I find it a strange choice of calibre for the 1a, but 303 worked for 2 world wars, and i have shot a pie plate at 300 yards open sights with an 1895 winchester in 303, the 303 rocks on.
Thanks Tom!! Appreciate the steps taken for the break in.
You bet!
I'd imagine that's a damn nice shooting rifle with a coupler flyers.
Some super short load development with some good, fast burning single base extruded powder like AA 2495, 4064 maybe or 4895 might be the money in no time at all!
Tom once again has a great video. I have a 303 British Enfield I bought in 1980 in Maine . It's a nice Sporter . I was surprised that Ruger made a # 1 in 303. I'm planning to hunt with my 303 next week.
I think you're right about beak in . And who knows about factory ammo most of it is pretty good most of the time now days but nothing is going to be perfect. I hope that you have a great rifle there and it is a great shutter when you get to finding out what it likes. A #1 can be picky sometimes or that is my experience with them. God bless and have a great week and good luck on the house to.

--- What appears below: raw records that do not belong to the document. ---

Definition fire (h : nat) (s : cache) : cache :=
  match tasks s !! h with
  | Some t =>
      if is_pending t then
        if overflows (t_delay t) then
          with_tasks (alter (finish (Raise OverflowError)) h (tasks s)) s
        else if due s t then
          let (r, s') := _timed_del_resume (t_key t) s in
          with_tasks (alter (finish r) h (tasks s')) s'
        else s
      else s
  | None => s
  end.

(** What can happen to a constructed object. *)
Inductive event : Type :=
  | ESetItem (key : K) (value : pyval) (tmo : delay)
  | ESet (key : K) (value : pyval) (tmo : delay)
  | EDelItem (key : K)
  | EFire (h : nat)
  | ETick (dt : Z).

Definition exec (e : event) (s : cache) : cache :=
  match e with
  | ESetItem k v tmo => (__setitem__ k v tmo s).2
  | ESet k v tmo => (set k v tmo s).2
  | EDelItem k => (__delitem__ k s).2
  | EFire h => fire h s
  | ETick dt => Cache (timeout s) (storage s) (tasks s) (advance (clock s) dt)
  end.

Definition run (es : list event) (s : cache) : cache :=
  foldl (fun s e => exec e s) s es.

(** The states of an object constructed at a clock a [float] can hold. *)
Inductive reachable : cache -> Prop :=
  | reachable_init tmo now s :
      0 <= now <= float_max ->
      __init__ tmo now = Ok s -> reachable s
  | reachable_exec e s :
      reachable s -> reachable (exec e s).

(** *** The two halves of [__setitem__], around [_convert_delay]: the
    old entry is popped and its task cancelled; the new task is created
    and the new entry stored. *)
Definition evict (key : K) : M unit :=
  old <- storage_pop_default key ;;
  cancel_old old.

Definition install (key : K) (value : pyval) (d : Z) : M unit :=
  h <- create_task key d ;;
  storage_setitem key (value, h).

(** *** Vocabulary of the statements *)

(** [timeout or self.timeout], the delay [_timed_del] sleeps. *)
Definition effective (s : cache) (d : Z) : Z :=
  if d =? 0 then timeout s else d.

Definition deadline (t : task) : Z := t_created t + t_delay t.

(** The entry under [k] carries handle [h]. *)
Definition owns (s : cache) (k : K) (h : nat) : Prop :=
  exists v, dict_get k (storage s) = Some (v, h).

(** [h] is a pending timer for key [k]. *)
Definition live (s : cache) (h : nat) (k : K) : Prop :=
  exists t, tasks s !! h = Some t /\ t_key t = k /\ t_state t = Pending.

(** [h] is a task of the loop that is not pending: it will not run. *)
Definition dead (s : cache) (h : nat) : Prop :=
  exists t, tasks s !! h = Some t /\ t_state t <> Pending.

Definition failed (s : cache) (h : nat) : Prop :=
  exists t e, tasks s !! h = Some t /\ t_state t = Failed e.

(** Every entry has its own task, pending or ended by [OverflowError] at
    its first step; every pending task has its entry; no task has ended
    with any other exception. *)
Record inv (s : cache) : Prop := Inv {
  inv_entry : forall k h, owns s k h ->
                exists t, tasks s !! h = Some t /\ t_key t = k
                  /\ (t_state t = Pending
                      \/ (t_state t = Failed OverflowError
                          /\ overflows (t_delay t) = true));
  inv_timer : forall h k, live s h k -> owns s k h;
  inv_keys : NoDup (dict_keys (storage s));
  inv_delay : forall h t, tasks s !! h = Some t ->
                t_delay t = effective s (t_timeout t);
  inv_fail : forall h t e, tasks s !! h = Some t -> t_state t = Failed e ->
               e = OverflowError /\ overflows (t_delay t) = true;
  inv_clock : 0 <= clock s <= float_max;
  inv_created : forall h t, tasks s !! h = Some t -> 0 <= t_created t
}.

(** An event that neither writes or deletes key [k] nor fires timer [h]. *)
Definition leaves (k : K) (h : nat) (e : event) : Prop :=
  match e with
  | ESetItem k' _ _ | ESet k' _ _ | EDelItem k' => k' <> k
  | EFire h' => h' <> h
  | ETick _ => True
  end.

(** *** Consuming an iterator *)

(** [list(it)], with fuel. *)
Fixpoint drain (fuel : nat) (it : dict_iter) : option (res (list K)) :=
  match fuel with
  | O => None
  | S n =>
      match next it with
      | (Raise e, _) => Some (Raise e)
      | (Ok None, _) => Some (Ok [])
      | (Ok (Some k), it') =>
          match drain n it' with
          | Some (Ok ks) => Some (Ok (k :: ks))
          | r => r
          end
      end
  end.

(** [for k in it: body], where the body of the i-th round is the i-th
    list of events, run on the cache after [next] returned. *)
Fixpoint drain_mutating (body : list (list event)) (it : dict_iter)
    (s : cache) : option (res (list K) * cache) :=
  match body with
  | [] => None
  | es :: rest =>
      match next it with
      | (Raise e, _) => Some (Raise e, s)
      | (Ok None, _) => Some (Ok [], s)
      | (Ok (Some k), it') =>
          match drain_mutating rest it' (run es s) with
          | Some (Ok ks, s') => Some (Ok (k :: ks), s')
          | r => r
          end
      end
  end.

End TimedCache.

(** ** Sample objects *)

(** [TimedCache(timeout=600)] at clock 0. *)
Definition fresh : cache (K:=string) := Cache 600 [] [] 0.

(** [c["a"] = 0] *)
Definition zero_stored : cache (K:=string) :=
  exec (ESetItem "a" (PyInt 0) NoDelay) fresh.

(** [c["a"] = 1; c.set("a", 2, 5); c["b"] = 3; del c["b"]], then 700
    seconds pass: the timers of the first write and of ["b"] are stale and
    their sleeps have elapsed. *)
Definition rewritten : cache (K:=string) :=
  run [ESetItem "a" (PyInt 1) NoDelay; ESet "a" (PyInt 2) (Num 5);
       ESetItem "b" (PyInt 3) NoDelay; EDelItem "b"; ETick 700] fresh.

(** [c["a"] = 1] against [c["a"] = 2] *)
Definition holds_one : cache (K:=string) :=
  exec (ESetItem "a" (PyInt 1) NoDelay) fresh.
Definition holds_two : cache (K:=string) :=
  exec (ESetItem "a" (PyInt 2) NoDelay) fresh.

(** ** Further vocabulary *)

Section Accounting.
Context {K : Type} `{EqDecision K}.

(** The number of timers of the loop that are live: not done, and not
    cancelled by a call of [cancel()]. *)
Definition pending_timers (s : cache (K:=K)) : nat :=
  length (List.filter is_pending (tasks s)).

(** An event that neither writes nor deletes key [k]; any timer may fire
    and time may pass. *)
Definition spares (k : K) (e : event (K:=K)) : Prop :=
  match e with
  | ESetItem k' _ _ | ESet k' _ _ | EDelItem k' => k' <> k
  | EFire _ | ETick _ => True
  end.

End Accounting.

(** ** More sample objects *)

(** [c.set("a", 1, 10**400)], and the loop has run the first step of the
    new task. *)
Definition overflowed : cache (K:=string) :=
  run [ESet "a" (PyInt 1) (Num (10 ^ 400)); EFire 0] fresh.

(** [c["a"] = 1; c["b"] = 2], then 100 seconds pass. *)
Definition two_keys : cache (K:=string) :=
  run [ESetItem "a" (PyInt 1) NoDelay; ESetItem "b" (PyInt 2) (Num 500);
       ETick 100] fresh.

(** * NestedNamespace: a dictionary turned into an object with the same
      attributes *)

(** The data a caller passes in: what [json.loads] returns.  Keys of
    dictionaries are strings. *)
#[warnings="-register-all"]
Inductive json : Type :=
  | JNull
  | JBool (b : bool)
  | JNum (z : Z)
  | JStr (s : string)
  | JList (items : list json)
  | JDict (d : list (string * json)).

(** What an attribute holds afterwards: the value as it was passed, or a
    [NestedNamespace], given by its [__dict__]. *)
#[warnings="-register-all"]
Inductive nsval : Type :=
  | Raw (j : json)
  | Namespace (a : list (string * nsval)).

(** What [MappingProxyType] wraps: a dictionary, or a string, which it
    takes for a mapping too. *)
Inductive proxy : Type :=
  | ProxyDict (d : list (string * json))
  | ProxyStr (x : string).

Module NestedNamespace.
Section WithStr.

(** The builtin [str] on the values passed in. *)
Variable py_str : json -> string.

(** [self.__attrs] inside the class body is this attribute. *)
Definition mangled : string := "_NestedNamespace__attrs".

(** Calling a function whose first parameter is [self] with [**d]: the
    keyword ["self"] collides with the receiver. *)
Definition has_self {V : Type} (d : list (string * V)) : bool :=
  existsb (String.eqb "self") (dict_keys d).

(** [SimpleNamespace.__init__(self, **kwargs)]: [__dict__.update(kwargs)]. *)
Definition update (a kwargs : list (string * nsval)) : list (string * nsval) :=
  foldl (fun acc kv => dict_set kv.1 kv.2 acc) a kwargs.

(** [setattr(ns, name, v)]: [__class__] takes only classes, [__dict__] and
    [__weakref__] are read-only; any other name goes to [__dict__]. *)
Definition setattr (a : list (string * nsval)) (name : string) (v : nsval)
  : res (list (string * nsval)) :=
  if String.eqb name "__class__" then Raise TypeError
  else if String.eqb name "__dict__" || String.eqb name "__weakref__"
       then Raise AttributeError
  else Ok (dict_set name v a).

(** [self.__class__( **{str(_k): str(_v)})], the object built from the
    first dictionary of a list: one attribute, a string. *)
Definition first_item (_k : string) (_v : json) : list (string * nsval) :=
  update [(mangled, Raw (JDict [(_k, JStr (py_str _v))]))]
         [(_k, Raw (JStr (py_str _v)))].

(** [for item in value: ...] of [_prepare_].  [cur] is [attrs[key]] once
    it has been replaced by an object, [None] while [counter == 1]. *)
Fixpoint list_loop (items : list json) (cur : option (list (string * nsval)))
  : res (option (list (string * nsval))) :=
  match items with
  | [] => Ok cur
  | JDict item :: rest =>
      match item with
      | [] => Raise IndexError
      | (_k, _v) :: _ =>
          match cur with
          | None =>
              if String.eqb _k "self" then Raise TypeError
              else list_loop rest (Some (first_item _k _v))
          | Some a =>
              match setattr a _k (Raw _v) with
              | Ok a' => list_loop rest (Some a')
              | Raise e => Raise e
              end
          end
      end
  | _ :: rest => list_loop rest cur
  end.

(** What [_prepare_] leaves in [attrs[key]] for a value: a dictionary
    becomes [self.__class__( **value)], a list goes through [list_loop],
    anything else stays.  The recursion limit of the interpreter is not
    part of this: on dictionaries nested deeper than its stack allows the
    code raises [RecursionError]. *)
Fixpoint prepared (value : json) : res nsval :=
  match value with
  | JDict d =>
      if has_self d then Raise TypeError
      else
        match (fix loop (attrs : list (string * json))
                 : res (list (string * nsval)) :=
                 match attrs with
                 | [] => Ok []
                 | (key, v) :: rest =>
                     match prepared v with
                     | Ok v' =>
                         match loop rest with
                         | Ok rest' => Ok ((key, v') :: rest')
                         | Raise e => Raise e
                         end
                     | Raise e => Raise e
                     end
                 end) d with
        | Ok new_attrs =>
            Ok (Namespace (update [(mangled, Raw (JDict d))] new_attrs))
        | Raise e => Raise e
        end
  | JList items =>
      match list_loop items None with
      | Ok None => Ok (Raw value)
      | Ok (Some a) => Ok (Namespace a)
      | Raise e => Raise e
      end
  | _ => Ok (Raw value)
  end.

Your scope looks mounted a little bit high? Is that for ejection? I would think perhaps a lightweight comb riser might help with consistently aligning your eye with the scope? My father and I added a wooden comb riser onto my .303 which looks awful and changed the balance of the rifle but it works well.
My .303 No1 MkIII barrel is really worn, and I get 1.5 - 2" groups at 100m with 180 grain Sierra Pro Hunter bullets which really helped with the accuracy. I can really recommend these bullets except we can't get them in South Africa any more unfortunately (apparently Sierra has stopped making them?).
Nice video, nice rifle.
I have the No. 1 in 7mm mag , very same results.
Your change in position could have changed your perspective in relation to the crosshairs, unless you adjusted for parallax, and that could account for the difference in your aim - they weren't necessarily misses, they could have just been where you were aiming, because your aim point was not centered through the crosshairs, because you weren't positioned properly. Maybe I'm mistaken - but it would be interesting to know for sure - since you were the one who described how you were accurate when you were behind the rifle in proper position - our view down the tube of the scope changes, depending on how we lean and/or tilt our head, and where everything is positioned. My scope doesn't have a parallax adjustment, so I have to keep that discipline in mind.
I have one of the Uberti Courteney Stalking rifles in 303 and after trying 7 different loads it shoots cloverleaf groups at a 100 with the Federal 180 grain. Not as fast but more enjoyable shooting than my old Enfield rifles.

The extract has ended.